(CNN)Face down in the mud, a baby boy lies still after washing up on a river bank.
“When I see the picture, I feel like I would rather die,” Mohammed’s father, Zafor Alam, told CNN. “There is no point in me living in this world.”
The image has parallels with that of the young Syrian refugee Alan Kurdi, who was found dead on a Turkish beach in September 2015, after trying to flee the civil war at home.
The conflicts the two boys left behind are different, but the desperation of their families to escape is all too familiar.
‘The military was searching for Rohingyas’
Zafor Alam said they ran from village to village trying to escape the violence.
- The Rohingya are a stateless Muslim minority in Myanmar’s Rakhine state thought to number about 1 million people.

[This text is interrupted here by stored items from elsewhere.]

(** [s.match(/^\/[a-zA-Z0-9-]+$/)], as a test. *)
Definition idRoute_match (s : string) : bool :=
  match s with
  | String c r =>
      (nat_of_ascii c =? 47)%nat && negb (r =? "") && all_chars is_id_char r
  | EmptyString => false
  end.

(** ** The validator *)

Definition invalid (msg : string) : ExpenseValidation.t :=
  ExpenseValidation.mk false (Some msg) (Some 400%Z).

Definition validateExpense (expense : Partial.t) : ExpenseValidation.t :=
  if falsy_string (Partial.date expense) then
    invalid "Expense date is required"
  else if falsy_number (Partial.amount expense)
          || number_le_0 (Partial.amount expense) then
    invalid "Amount must be a positive number"
  else if falsy_enum (Partial.category expense) then
    invalid "Category is required"
  else if falsy_string (Partial.description expense) then
    invalid "Description is required"
  else if falsy_string (Partial.employee_id expense) then
    invalid "Employee ID is required"
  else if negb (uuidRegex_test
                  (match Partial.employee_id expense with
                   | Some s => s
                   | None => ""
                   end)) then
    invalid "Invalid employee ID format"
  else
    ExpenseValidation.mk true None None.

(** ** Errors and responses *)

(** What [throw] carries and what the Supabase client hands back in its
    [error] slot: an object with a [message] (and, for store errors, a
    [code]), or some other value. *)
Inductive JsError :=
| ErrorObject (message : string) (code : option string)
| OtherValue.

Definition error_code (e : JsError) : option string :=
  match e with
  | ErrorObject _ c => c
  | OtherValue => None
  end.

- Myanmar does not recognize them as citizens or one of the 135 recognized ethnic groups in the country.
- Myanmar regards them as illegal immigrants, a view rooted in their heritage in East Bengal, now called Bangladesh.
- Though many Rohingya have only known life in Myanmar, they are widely viewed as intruders from across the border.
- According to Human Rights Watch, laws discriminate against the Rohingya, infringing on their freedom of movement, education and employment.
- They are denied land and property rights and ownership, and the land on which they live can be taken away at any given time.
“I walked for six days. I couldn’t eat rice for four days. I could not sleep at all for six days,” he said. “We constantly changed our location as the military was searching for Rohingyas.”
Alam became separated from his family during the journey and made it to the Naf River which runs between Myanmar and Bangladesh. He says he began swimming and was picked up by Bangladeshi fishermen who took him across the border.
Then, he says he started the process to get his family across to safety.
“I contacted a boatman and asked him to help my wife and sons so that they could cross the river. They were waiting on the other side,” Alam said.
“I called (my family) on December 4. They were very desperate to leave Myanmar,” Alam said. “They were the last words I had with my family. When I was talking to my wife over phone, I could hear my youngest son calling ‘Abba-Abba’ (father-father).”